The reason this works is we're splitting the bits of a and b into "bits set in both a and b" and "bits set in only one of a and b." When computing the average of the former, we can just keep those bits, since they're going to be added together then divided by two. When computing the average of the latter, we need to divide by two, hence the right shift. Adding together these two averages gives us the average of the original a and b.

2. Popcount

The popcount of an integer is the number of bits in its representation set to 1:

popcount(1101) = 3
popcount(1001) = 2

Recall that when we represent an integer in twos complement, we make the most significant bit negative, so with a 4-bit number, we have bits representing -8, 4, 2, 1.

The cyclic shift by n of an integer is obtained by rotating its digits, moving the leftmost to be the rightmost and shifting everything else over:

shift(1101, 0) = 1101
shift(1101, 1) = 1011
shift(1101, 2) = 0111
shift(1101, 3) = 1110

Here's a silly fact: the sum of all of the cyclic shifts of a two's complement integer is the negation of its popcount.

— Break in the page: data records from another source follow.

(* ===== verification/Scmp.v ===== *)
(** SCMP and UDP over SCION: type codes ([pkg/slayers/scmp_typecode.go]), the SCMP
    header ([scmp.go]), the seven messages ([scmp_msg.go]) and UDP ([udp.go]). *)
From S2P Require Export ScionHdr GoStrings.

(** The bytes of a layer and of the layers behind it. *)
Module BaseLayer.
Record t := mk {
  Contents : bytes;
  Payload : bytes
}.

(** [BaseLayer{Contents: data[:n], Payload: data[n:]}] *)
Definition split (data : bytes) (n : Z) : outcome t :=
  c ← sub data 0 n;
  p ← sub_from data n;
  Ok (mk c p).
End BaseLayer.

(** * scmp_typecode.go *)
Module TypeCode.

Definition SCMPTypeDestinationUnreachable : Z := 1.
Definition SCMPTypePacketTooBig : Z := 2.
Definition SCMPTypeParameterProblem : Z := 4.
Definition SCMPTypeExternalInterfaceDown : Z := 5.
Definition SCMPTypeInternalConnectivityDown : Z := 6.
Definition SCMPTypeEchoRequest : Z := 128.
Definition SCMPTypeEchoReply : Z := 129.
Definition SCMPTypeTracerouteRequest : Z := 130.
Definition SCMPTypeTracerouteReply : Z := 131.

(** Codes of parameter problems that the router sends. *)
Definition SCMPCodeInvalidCommonHeader : Z := 16.
Definition SCMPCodeInvalidPacketSize : Z := 19.
Definition SCMPCodeInvalidSourceAddress : Z := 33.
Definition SCMPCodeInvalidDestinationAddress : Z := 34.
Definition SCMPCodeInvalidPath : Z := 48.
Definition SCMPCodeUnknownHopFieldIngress : Z := 49.
Definition SCMPCodeUnknownHopFieldEgress : Z := 50.
Definition SCMPCodeInvalidHopFieldMAC : Z := 51.
Definition SCMPCodePathExpired : Z := 52.
Definition SCMPCodeInvalidSegmentChange : Z := 53.

(** A type code is a 16-bit integer. *)
Definition Type_ (a : Z) : Z := u8 (Z.shiftr a 8).
Definition Code (a : Z) : Z := u8 a.
Definition InfoMsg (a : Z) : bool := 127 <? Type_ a.
Definition SerializeTo (a : Z) (b : bytes) : outcome bytes := PutUint16 b a.
Definition CreateSCMPTypeCode (typ code : Z) : outcome Z := Uint16 [typ; code].

(** [scmpTypeCodeInfo] *)
Definition parameter_problems : list (Z * string) :=
  [(0, "ErroneousHeaderField"); (1, "UnknownNextHdrType"); (16, "InvalidCommonHeader");
   (17, "UnknownSCIONVersion"); (18, "FlowIDRequired"); (19, "InvalidPacketSize");
   (20, "UnknownPathType"); (21, "UnknownAddressFormat"); (32, "InvalidAddressHeader");
   (33, "InvalidSourceAddress"); (34, "InvalidDestinationAddress"); (35, "NonLocalDelivery");
   (48, "InvalidPath"); (49, "UnknownHopFieldIngressInterface"); (50, "UnknownHopFieldEgressInterface");
   (51, "InvalidHopFieldMAC"); (52, "PathExpired"); (53, "InvalidSegmentChange");
   (64, "InvalidExtensionHeader"); (65, "UnknownHopByHopOption"); (66, "UnknownEndToEndOption")]%string.

Definition scmpTypeCodeInfo : list (Z * (string * option (list (Z * string)))) :=
  [(SCMPTypeDestinationUnreachable, ("DestinationUnreachable", None));
   (SCMPTypeExternalInterfaceDown, ("ExternalInterfaceDown", None));
   (SCMPTypeInternalConnectivityDown, ("InternalConnectivityDown", None));
   (SCMPTypePacketTooBig, ("PacketTooBig", None));
   (SCMPTypeEchoRequest, ("EchoRequest", None));
   (SCMPTypeEchoReply, ("EchoReply", None));
   (SCMPTypeTracerouteRequest, ("TracerouteRequest", None));
   (SCMPTypeTracerouteReply, ("TracerouteReply", None));
   (SCMPTypeParameterProblem, ("ParameterProblem", Some parameter_problems))]%string.

Definition assoc {A} (k : Z) (l : list (Z * A)) : option A :=
  snd <$> find (λ e, e.1 =? k) l.

Definition String_ (a : Z) : gostring :=
  let t := Type_ a in
  let c := Code a in
  match assoc t scmpTypeCodeInfo with
  | None => FormatUint t 10 ++ str "(" ++ FormatUint c 10 ++ str ")"
  | Some (name, codes) =>
      if (match codes with None => true | _ => false end) && (c =? 0) then str name else
      match assoc c (default [] codes) with
      | None => str name ++ str "(Code: " ++ FormatUint c 10 ++ str ")"
      | Some code => str name ++ str "(" ++ str code ++ str ")"
      end
  end.

End TypeCode.

(** * scmp.go *)
Module SCMP.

Here's a loose reason you might suspect this to be true: this operation is linear and invariant under cyclic shifts, so whatever it computes must also be linear and invariant under cyclic shifts. This means it's probably some kind of function of the number of bits set. This doesn't tell us that it's specifically the negation, but, if it suggests that if it's something interesting, it's probably related to the popcount in some way.

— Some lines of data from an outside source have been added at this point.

Lemma init_hops_Ok pathKey i ms tmpBuffer outBuffer (pre post : bytes) :
  len (SCION.RawSrcAddr s) ≤ 16 →
  (∀ k m, ms !! k = Some m → usable (i + k) m) →
  FabridMacInputSize ≤ len tmpBuffer → len outBuffer = 16 → len pre = 3 * Z.of_nat i →
  ∃ tmpBuffer', len tmpBuffer' = len tmpBuffer ∧
    init_hops aes_Encrypt (Some id) s (Some pathKey) asHostKeys asAsKeys hops (Z.of_nat i) ms
      tmpBuffer outBuffer (pre ++ make_bytes (3 * len ms) ++ post) =
    Ok (imap_from initialised i ms, tmpBuffer', pre ++ concat (imap_from covered i ms) ++ post).
Proof using BlockCipher0.
  intros Hsrc. revert i tmpBuffer outBuffer pre. induction ms as [|m ms IH]; intros i tmp out pre Hu Ht Ho Hp.
  { exists tmp. split; [done|]. done. }
  pose proof (Hu 0%nat m eq_refl) as Hm. rewrite Nat.add_0_r in Hm.
  assert (make_bytes (3 * len (m :: ms)) = [0; 0; 0] ++ make_bytes (3 * len ms)) as Emk.
  { rewrite len_cons. unfold make_bytes. change [0; 0; 0] with (replicate 3 0).
    rewrite <- replicate_add. f_equal. unfold len. lia. }
  rewrite Emk. cbn [init_hops].
  assert (∃ tmp' out', len tmp' = len tmp ∧ len out' = 16 ∧
    (if Fabrid.FabridEnabled m then
             hop ← get hops (Z.of_nat i);
             match (if Fabrid.ASLevelKey m then asAsKeys else asHostKeys) !! IA hop with
             | None => Err (New "InitValidators expected AS to AS key but was not in dictionary")
             | Some key =>
                 r ← computeFabridHVF aes_Encrypt m (Some id) s tmp out key (u16 (IgIf hop)) (u16 (EgIf hop));
                 let '(tmpBuffer, outBuffer) := r in
                 outBuffer ← mask6 outBuffer 0;
                 outBuffer ← mask6 outBuffer 3;
                 base ← sub outBuffer 0 3;
                 pathValBuffer ← (verified ← sub outBuffer 3 6;
                     on_sub (pre ++ ([0; 0; 0] ++ make_bytes (3 * len ms)) ++ post)
                       (Z.of_nat i * 3) ((Z.of_nat i + 1) * 3) (λ b, Ok (copy b verified)));
                 Ok (set_HVF m base, tmpBuffer, outBuffer, pathValBuffer)
             end
           else Ok (m, tmp, out, pre ++ ([0; 0; 0] ++ make_bytes (3 * len ms)) ++ post))
    = Ok (initialised i m, tmp', out', (pre ++ covered i m) ++ make_bytes (3 * len ms) ++ post)) as
    (tmp' & out' & Lt' & Lo' & Estep).
  { pose proof (covered_len i m Hm) as Hc. revert Hm Hc. unfold usable, initialised, covered, tag_at, hop_auth.
    destruct (Fabrid.FabridEnabled m).
    2:{ intros _ _. exists tmp, out. split_and!; [done..|]. by rewrite <- !app_assoc. }
    destruct (hops !! i) as [hop|] eqn:Eh; [|by intros (_&?&?&?&?&?)].
    cbn [mbind option_bind].
    destruct (_ !! IA hop) as [key|] eqn:Ek; [|by intros (_&?&?&?&?&?)].
    cbn [mbind option_bind]. intros (H3 & ? & ? & ? & [= <- <- <-] & Hk) Hc.
    rewrite (get_Ok hops (Z.of_nat i) hop) by (rewrite ?Nat2Z.id; first [done|lia]). go_cbn. rewrite Ek.
    destruct (computeFabridHVF_Ok (aes_Encrypt:=aes_Encrypt) m id s tmp out key (u16 (IgIf hop)) (u16 (EgIf hop)))
      as (tmp' & -> & Lt'); [done..|]. go_cbn.
    set (T := hvf_tag m id s key (u16 (IgIf hop)) (u16 (EgIf hop))) in *.
    assert (len T = 16) as HT by apply hvf_tag_len.
    destruct (masks T HT) as (t0 & t3 & -> & _ & Em3 & Es0 & Es3 & L3). go_cbn.
    rewrite Em3. go_cbn. rewrite Es0. go_cbn. rewrite Es3. go_cbn.
    rewrite <- (app_assoc [0; 0; 0]).
    rewrite (on_sub_write pre [0; 0; 0] _ (verified_of T)); [|lia|change (len [0;0;0]) with 3; lia|].
    2:{ f_equal. apply copy_same. unfold len in Hc. change (length [0;0;0]) with 3%nat. lia. }
    go_cbn. exists tmp', t3. split_and!; [done..|]. by rewrite app_assoc. }
  rewrite Estep. clear Estep. go_cbn. cbn beta iota.
  destruct (IH (S i) tmp' out' (pre ++ covered i m)) as (tmp'' & Lt'' & E).
  { intros k x Hx. replace (S i + k)%nat with (i + S k)%nat by lia. by apply Hu. }
  { lia. } { done. } { rewrite len_app, (covered_len i m Hm). lia. }
  exists tmp''. split; [lia|]. replace (Z.of_nat i + 1) with (Z.of_nat (S i)) by lia.
  rewrite E. go_cbn. cbn beta iota. cbn [imap_from concat]. by rewrite <- !app_assoc.
Qed.

Lemma gather_hvfs_Ok i (ms : list Fabrid.md) (pre mid post : bytes) :
  Forall (λ m, len (Fabrid.HopValidationField m) = 3) ms →
  len pre = 16 + 3 * i → len mid = 3 * len ms →
  gather_hvfs i ms (pre ++ mid ++ post) =
  Ok (pre ++ concat (map Fabrid.HopValidationField ms) ++ post).
Proof using.
  intros H. revert i pre mid. induction H as [|m ms Hm _ IH]; intros i pre mid Hp Hl.
  { destruct mid; [done|]. rewrite len_cons in Hl. change (len (@nil Fabrid.md)) with 0 in Hl.
    pose proof (len_nonneg mid). lia. }
  rewrite len_cons in Hl. pose proof (len_nonneg ms). cbn [gather_hvfs].
  destruct (split_len 3 mid) as (m1 & m2 & -> & L1 & L2); [lia|].
  rewrite sub_whole by lia. go_cbn. rewrite <- app_assoc.
  rewrite (on_sub_write pre m1 _ (Fabrid.HopValidationField m)); [|lia|lia|].
  2:{ f_equal. apply copy_same. unfold len in *. lia. }
  go_cbn. rewrite app_assoc, (IH (i + 1)) by (rewrite ?len_app; lia).
  cbn [map concat]. by rewrite <- !app_assoc.
Qed.

(** The path validator that is computed over the gathered fields. *)
Lemma validator_Ok key (tmpBuffer : bytes) (ms : list Fabrid.md) pv :
  len key = 16 → ms ≠ [] → 16 + round_up16 (3 * len ms) ≤ len tmpBuffer →
  Forall (λ m, len (Fabrid.HopValidationField m) = 3) ms →
  ∃ num, VerifyPathValidator aes_Encrypt (Fabrid.mk ms pv) tmpBuffer key =
    Ok (num, fail_if (negb (bool_decide
      (take 4 (tag (aes_Encrypt key) (concat (map Fabrid.HopValidationField ms))) = pv)))
      (New "Path validator is not valid")).
Proof using BlockCipher0.
  intros Hk Hne Hl Hms. unfold VerifyPathValidator. cbn [Fabrid.HopfieldMetadata Fabrid.PathValidator].
  rewrite round_up16_spec in *. set (n := 3 * len ms) in *.
  assert (0 < n) as Hn by (unfold n; destruct ms; [done|]; rewrite len_cons; pose proof (len_nonneg ms); lia).
  assert (n ≤ 16 * ((n + 15) / 16)) as Hup by dlia.
  replace (len tmpBuffer <? _) with false by lia. go_cbn.
  destruct (split_len 16 tmpBuffer) as (b1 & r1 & -> & L1 & L1'); [lia|]. rewrite len_app in *.
  destruct (split_len n r1) as (b2 & b3 & -> & L2 & L2'); [lia|]. rewrite len_app in *.
  rewrite (gather_hvfs_Ok 0 ms b1 b2 b3) by (done || lia). go_cbn.
  set (src := concat (map Fabrid.HopValidationField ms)).
  assert (len src = n) as Ls.
  { unfold src, n. clear -Hms. induction Hms as [|m l Hm _ IH]; [done|].
    cbn [map concat]. rewrite len_app, IH, len_cons. lia. }
  rewrite sub_prefix by lia. go_cbn. rewrite (sub_mid b1 src b3) by lia. go_cbn.
  unfold sub_from. rewrite sub_suffix by (rewrite ?len_app; lia). go_cbn.
  destruct (macBlock_Ok key b1 src (src ++ b3)) as (tmp' & dst' & -> & Et & Ld & Lt);
    [lia|lia|lia|rewrite len_app; lia|rewrite len_app; dlia|]. go_cbn. cbn [fst snd].
  rewrite len_app in Ld.
  destruct dst' as [|x0 [|x1 [|x2 [|x3 [|x4 dst']]]]]; rewrite ?len_cons, ?len_nil in Ld; try lia.
  exists x4. rewrite (get_Ok _ 20 x4).
  2:{ lia. } 2:{ rewrite lookup_app_r by (unfold len in Lt; lia).
      replace (Z.to_nat 20 - length tmp')%nat with 4%nat by (unfold len in Lt; lia). done. }
  go_cbn. rewrite (sub_mid tmp' [x0; x1; x2; x3] (x4 :: dst')); [|lia|change (len [x0;x1;x2;x3]) with 4; lia].
  go_cbn. by rewrite <- Et.
Qed.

To see why this is true more concretely, we need two facts:

• the all-ones two's complement number (1111) is -1 for any bit width, and
• when we take all the cyclic shifts of a number, every bit counts as every position exactly once.

This means that we can rearrange the additions to look like adding up the all-ones number n times; once for every set bit: 1111 + 1111 + 1111. Each of these contributes -1, so the result is the negative of the popcount.

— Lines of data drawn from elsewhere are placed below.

Definition validateHopExpiry (now : Z) : P unit :=
  reject_if (λ p, expiration p <? now)
    (λ p, parameter_problem TypeCode.SCMPCodePathExpired (currentHopPointer p) expiredHop).

Definition validateIngressID : P unit :=
  reject_if
    (λ p, let pktIngressID := if negb (InfoField.ConsDir (infoField p))
                              then HopField.ConsEgress (hopField p) else HopField.ConsIngress (hopField p) in
          negb (ingressID p =? 0) && negb (ingressID p =? pktIngressID))
    (λ p, let errCode := if negb (InfoField.ConsDir (infoField p))
                         then TypeCode.SCMPCodeUnknownHopFieldEgress
                         else TypeCode.SCMPCodeUnknownHopFieldIngress in
          parameter_problem errCode (currentHopPointer p) ingressInterfaceInvalid).

Definition invalidSrcIA : slowPathRequest :=
  parameter_problem TypeCode.SCMPCodeInvalidSourceAddress (u16 (SCION.CmnHdrLen + ISDAS.IABytes)) invalidSrcIA_err.
Definition invalidDstIA : slowPathRequest :=
  parameter_problem TypeCode.SCMPCodeInvalidDestinationAddress (u16 SCION.CmnHdrLen) invalidDstIA_err.

Definition validateSrcDstIA : P unit := λ p,
  let srcIsLocal := SCION.SrcIA (scionLayer p) =? localIA (d p) in
  let dstIsLocal := SCION.DstIA (scionLayer p) =? localIA (d p) in
  (if ingressID p =? 0 then
     _ ← slow_path_if (Raw.IsFirstHop (path p) && negb srcIsLocal) invalidSrcIA;
     slow_path_if dstIsLocal invalidDstIA
   else
     _ ← slow_path_if srcIsLocal invalidSrcIA;
     slow_path_if (negb (Bool.eqb (Raw.IsLastHop (path p)) dstIsLocal)) invalidDstIA) p.

Definition egressInterface (p : t) : Z :=
  if InfoField.ConsDir (infoField p) then HopField.ConsEgress (hopField p)
  else HopField.ConsIngress (hopField p).

(** The calls of this method cannot fail: an error is a panic. *)
Definition ingressInterface (p : t) : outcome Z :=
  let must {A} (o : outcome A) : outcome A := match o with Err _ => Panic | o => o end in
  ih ← (if negb (peering p) && Raw.IsFirstHopAfterXover (path p) then
          info ← must (Raw.GetInfoField (path p) (CurrINF p - 1));
          hop ← must (Raw.GetHopField (path p) (CurrHF p - 1));
          Ok (info, hop)
        else Ok (infoField p, hopField p));
  let '(info, hop) := ih in
  Ok (if InfoField.ConsDir info then HopField.ConsIngress hop else HopField.ConsEgress hop).

Definition validateTransitUnderlaySrc : P unit := λ p,
  if Raw.IsFirstHop (path p) || negb (ingressID p =? 0) then (p, Continue tt) else
  (pktIngressID ← call (ingressInterface p);
   match internalNextHops (d p) !! pktIngressID with
   | Some expectedSrc =>
       if IP_Equal (IP expectedSrc) (IP (srcAddr p)) then mret tt
       else call (Err invalidSrcAddrForTransit)
   | None => call (Err invalidSrcAddrForTransit)
   end) p.

Definition link_type (p : t) (ifID : Z) : Z := default Unset (linkTypes (d p) !! ifID).

(** The pairs of link types that a packet may traverse within a segment. *)
Definition segment_pair (ingress egress : Z) : bool :=
  ((ingress =? Core) && (egress =? Core)) || ((ingress =? Child) && (egress =? Parent)) ||
  ((ingress =? Parent) && (egress =? Child)) || ((ingress =? Child) && (egress =? Peer)) ||
  ((ingress =? Peer) && (egress =? Child)).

3. Biased Coin from Unbiased Coin

I learned this trick from David MacIver in Phil Eaton's Systems Internals Discord.

Say we want to simulate a p-biased coin, that is, one which flips heads with probability p and tails with probability 1-p. But all we have access to is a stream of uniformly random bits. The result is that our algorithm will pick a result in an average of two bits, which might be kind of surprising.

The algorithm is:

def biased_coin(p):
  flip = get_random_bit()
  if p < 0.5:
    return 0 if flip == 0 else biased_coin(2 * p)
  if p > 0.5:
    return 1 if flip == 1 else biased_coin(2 * p - 1)
  return flip

It's easy to run some simulations and see that this works. Here's why it works: generating an infinite sequence of random bits can be seen as generating a random binary fraction, which we then compare to p. It's a way to compute rand() < p.

But we actually only need a finite number of bits to determine whether that number is less than or greater than p.

b_1 b_2 ...

Where b_i contributes 2^-i to the final number if it's 1, and 0 otherwise.

Imagine the interval [0, 1]. Each time we learn a new digit to this number, we're slicing in half the point in space where it could live. If the first digit is 1, we know that it lives in [0.5, 1], for example. And in that case, if we know p is less than 0.5, we know the number we generated is greater than p.

The computation we do on the recursion is just re-scaling p and the new area to continue this trick of slicing the space in half until we can conclusively say which way this number goes.